(* ===== verification/Exec.v ===== *)
(** * Building the image of a new program

    The part of [proc_exec] ([kernel/proc/proc.c]) that makes a new address
    space: page tables, ELF segments, the 64 KiB user stack, the signal
    trampoline of [kernel/proc/signal.c] and the argument block.  Reading the
    file, naming the process and the switch to the new tables are outside. *)

From S2P Require Import Prelude Mem CString Block Pmm Frames Vmm VmmProofs VmmSpec Fault VmmWalk VmmDestroy VmmClone Elf ElfSpec ExecStack.

Definition USER_SIGRETURN_PAGE : Z := 140737219919872.   (* 0x00007FFFF0000000 *)
Definition SYS_SIGRETURN : Z := 95.

(** [mov eax, SYS_SIGRETURN; syscall; ud2] *)
Definition tramp_code : list Z :=
  [184; u8 SYS_SIGRETURN; u8 (Z.shiftr SYS_SIGRETURN 8); u8 (Z.shiftr SYS_SIGRETURN 16);
   u8 (Z.shiftr SYS_SIGRETURN 24); 15; 5; 15; 11].
(** The page: the code, then NOPs. *)
Definition tramp_byte (i : Z) : Z := if i <? 9 then tramp_code.[i] else 144.

Section exec.
Context {F : Type} `{FA : FrameAlloc F}.
Implicit Types s : vm F.

Definition proc_map_sigreturn_trampoline s (pml4 : Z) : vm F :=
  let '(page, f) := fa_alloc (fa s) in
  let s := with_fa s f in
  if page =? 0 then s
  else
    let p := p2v s page in
    let s := with_mem s (filled (vmem s) p 144 4096) in
    let s := with_mem s (blit (vmem s) p (λ i, tramp_code.[i]) 0 9) in
    (vmm_map_page s pml4 USER_SIGRETURN_PAGE page (Z.lor VMM_U VMM_RW)).2.

(** One page of the user stack; the result of the mapping is ignored. *)
Definition stack_page (pml4 k : Z) s : bool * vm F :=
  let va := STACK_BASE + k * PAGE_SIZE in
  let '(page, f) := fa_alloc (fa s) in
  let s := with_fa s f in
  if page =? 0 then (false, s) else (true, (vmm_map_page s pml4 va page (Z.lor VMM_U VMM_RW)).2).
Definition STACK_PAGES : nat := Z.to_nat (USER_STACK_SIZE / PAGE_SIZE).
Definition alloc_user_stack s (pml4 : Z) : bool * vm F := for_ok (stack_page pml4) 0 STACK_PAGES s.
(* ===== verification/Proc.v ===== *)
(** * Making processes: spawn, fork, clone, exec's last step, waitpid

    [kernel/proc/proc.c], over the extended-state helpers of [Xstate.v].  The
    kernel state is the composition of the scheduler, the address spaces, the kernel heap (whose memory holds the
    kernel stacks and the extended-state areas) and the pipes.  [kprintf], TLB
    flushes and the interrupt flag are left out: [fork] and [clone] run with
    interrupts off on their CPU. *)

From S2P Require Import Prelude Mem CString Block Pmm Frames Heap Pipe ProcTable Signal Sched Vmm VmmProofs VmmSpec Fault VmmWalk VmmDestroy VmmClone Elf ElfSpec ExecStack Exec HeapOwn Xstate.

(** ** The kernel state *)

Record kern (F : Type) := mkKern { k_sched : sched; k_vm : vm F; k_heap : heap; k_pipes : pipes }.
Arguments mkKern {F}.
Arguments k_sched {F}.
Arguments k_vm {F}.
Arguments k_heap {F}.
Arguments k_pipes {F}.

────────────────────

Look in the material above for the line with "Definition tramp_code : list" and the line with "(vmm_map_page s pml4 USER_SIGRETURN_PAGE", and transcribe exactly those lines and all lines between them, nothing more.

Definition tramp_code : list Z :=
  [184; u8 SYS_SIGRETURN; u8 (Z.shiftr SYS_SIGRETURN 8); u8 (Z.shiftr SYS_SIGRETURN 16);
   u8 (Z.shiftr SYS_SIGRETURN 24); 15; 5; 15; 11].
(** The page: the code, then NOPs. *)
Definition tramp_byte (i : Z) : Z := if i <? 9 then tramp_code.[i] else 144.

Section exec.
Context {F : Type} `{FA : FrameAlloc F}.
Implicit Types s : vm F.

Definition proc_map_sigreturn_trampoline s (pml4 : Z) : vm F :=
  let '(page, f) := fa_alloc (fa s) in
  let s := with_fa s f in
  if page =? 0 then s
  else
    let p := p2v s page in
    let s := with_mem s (filled (vmem s) p 144 4096) in
    let s := with_mem s (blit (vmem s) p (λ i, tramp_code.[i]) 0 9) in
    (vmm_map_page s pml4 USER_SIGRETURN_PAGE page (Z.lor VMM_U VMM_RW)).2.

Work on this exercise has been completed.